A 78-year-old man with no pertinent medical history sought care for an 18-month history of progressive right lower extremity weakness, gait impairment, and falls. On neurologic examination, he had a hemiparetic gait. He had normal higher cognitive function and cranial nerve function. Motor examination showed decreased bulk over the right hand with no fasciculations, mild spasticity over the right leg, and right hemiparesis with an upper motor neuron pattern. Deep tendon reflexes were brisk throughout his limbs, and he had an extensor plantar reflex on the right side. He had impaired vibratory sense at the toes, with otherwise normal sensory and coordination examinations.
Magnetic resonance imaging (MRI) of the brain showed ovoid periventricular and punctate subcortical and deep white matter T2 hyperintense foci. Some of these had corresponding T1 hypointensity. MRI of the cervical spine showed 1 eccentrically located T2 hyperintense lesion over the right lateral aspect of C2. Cerebrospinal fluid analysis showed no pleocytosis, an increased protein concentration of 66 mg/dL, and 4 unique oligoclonal bands.
A diagnosis of primary progressive multiple sclerosis, very late onset, was made.

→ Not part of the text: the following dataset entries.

(** * The Sebastian chat backend (backend/server.py)

    A shallow embedding of the request handlers of [backend/server.py]:
    the three document collections, the uploads directory, the token
    helpers, the persona response generator and the ten routes, followed
    by the properties of the handoff logic, of the credential paths and of
    media ingestion. *)

From Stdlib Require Import ZArith Ascii String.
From stdpp Require Import base option list sorting strings pretty gmap.

Local Open Scope string_scope.
Local Open Scope list_scope.
Local Open Scope Z_scope.

(** ** Python built-ins used by the handlers

    A [str] is held as the bytes of its UTF-8 encoding. *)

Module Py.

(** Truthiness of a [str]: only the empty string is false. *)
Definition truthy (s : string) : bool :=
  match s with EmptyString => false | String _ _ => true end.

(** [a or b] on strings. *)
Definition or_else (a b : string) : string := if truthy a then a else b.

(** [s.startswith(p)]. *)
Fixpoint startswith (s p : string) : bool :=
  match p, s with
  | EmptyString, _ => true
  | String _ _, EmptyString => false
  | String c p', String d s' => if Ascii.eqb c d then startswith s' p' else false
  end.

(** [c in s] for a one-character [c]. *)
Fixpoint contains (c : ascii) (s : string) : bool :=
  match s with
  | EmptyString => false
  | String d s' => if Ascii.eqb d c then true else contains c s'
  end.

(** [s.split(sep)] for a one-character separator: never empty. *)
Fixpoint split (sep : ascii) (s : string) : list string :=
  match s with
  | EmptyString => [EmptyString]
  | String c s' =>
      if Ascii.eqb c sep then EmptyString :: split sep s'
      else match split sep s' with
           | [] => [String c EmptyString]
           | w :: ws => String c w :: ws
           end
  end.

(** [l[-1]] on a list of strings known to be non-empty. *)
Definition last_item (l : list string) : string := List.last l EmptyString.

(** [sep.join(l)]. *)
Fixpoint join (sep : string) (l : list string) : string :=
  match l with
  | [] => EmptyString
  | [x] => x
  | x :: l' => x +:+ sep +:+ join sep l'
  end.

(** [l[:-1]]: everything but the last item. *)
Definition but_last {A} (l : list A) : list A := take (length l - 1)%nat l.

(** [l[-n:]]: the last [n] items, for [n > 0]. *)
Definition last_n {A} (n : nat) (l : list A) : list A := drop (length l - n)%nat l.

(** A byte that continues a UTF-8 sequence (binary 10xxxxxx). *)
Definition is_continuation (c : ascii) : bool :=
  let n := nat_of_ascii c in (128 <=? n)%nat && (n <? 192)%nat.

(** [s[:n]] counts code points, not bytes: a continuation byte stays
    with the character it belongs to. *)
Fixpoint prefix_chars (n : nat) (s : string) : string :=
  match s with
  | EmptyString => EmptyString
  | String c s' =>
      if is_continuation c then String c (prefix_chars n s')
      else match n with
           | O => EmptyString
           | S n' => String c (prefix_chars n' s')
           end
  end.

(** The characters [str.strip()] removes, as UTF-8 byte sequences:
    the ASCII separators and the Unicode white space. *)
Definition bytes (l : list nat) : string :=
  string_of_list_ascii (List.map ascii_of_nat l).

Definition whitespace : list string :=
  List.map bytes
    [ [9]; [10]; [11]; [12]; [13]; [28]; [29]; [30]; [31]; [32];
      [194; 133]; [194; 160]; [225; 154; 128];
      [226; 128; 128]; [226; 128; 129]; [226; 128; 130]; [226; 128; 131];
      [226; 128; 132]; [226; 128; 133]; [226; 128; 134]; [226; 128; 135];
      [226; 128; 136]; [226; 128; 137]; [226; 128; 138];
      [226; 128; 168]; [226; 128; 169]; [226; 128; 175];
      [226; 129; 159]; [227; 128; 128] ]%nat.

With any diagnosis of late-onset multiple sclerosis, a decision about whether multiple sclerosis disease-modifying agents are indicated should be carefully considered. Our older patient had a progressive disease course, and neuroimaging studies did not reveal evidence of active disease. Based on this, a decision was made to monitor him clinically and radiologically. Management of spasticity with regular daily stretching exercises was discussed with him.
A first clinical manifestation of multiple sclerosis can occur at a later-than-typical age. Most studies consider an onset at age 50 years or older to be late-onset multiple sclerosis, whereas first symptoms occurring at age 60 years or older are commonly referred to as very late–onset MS.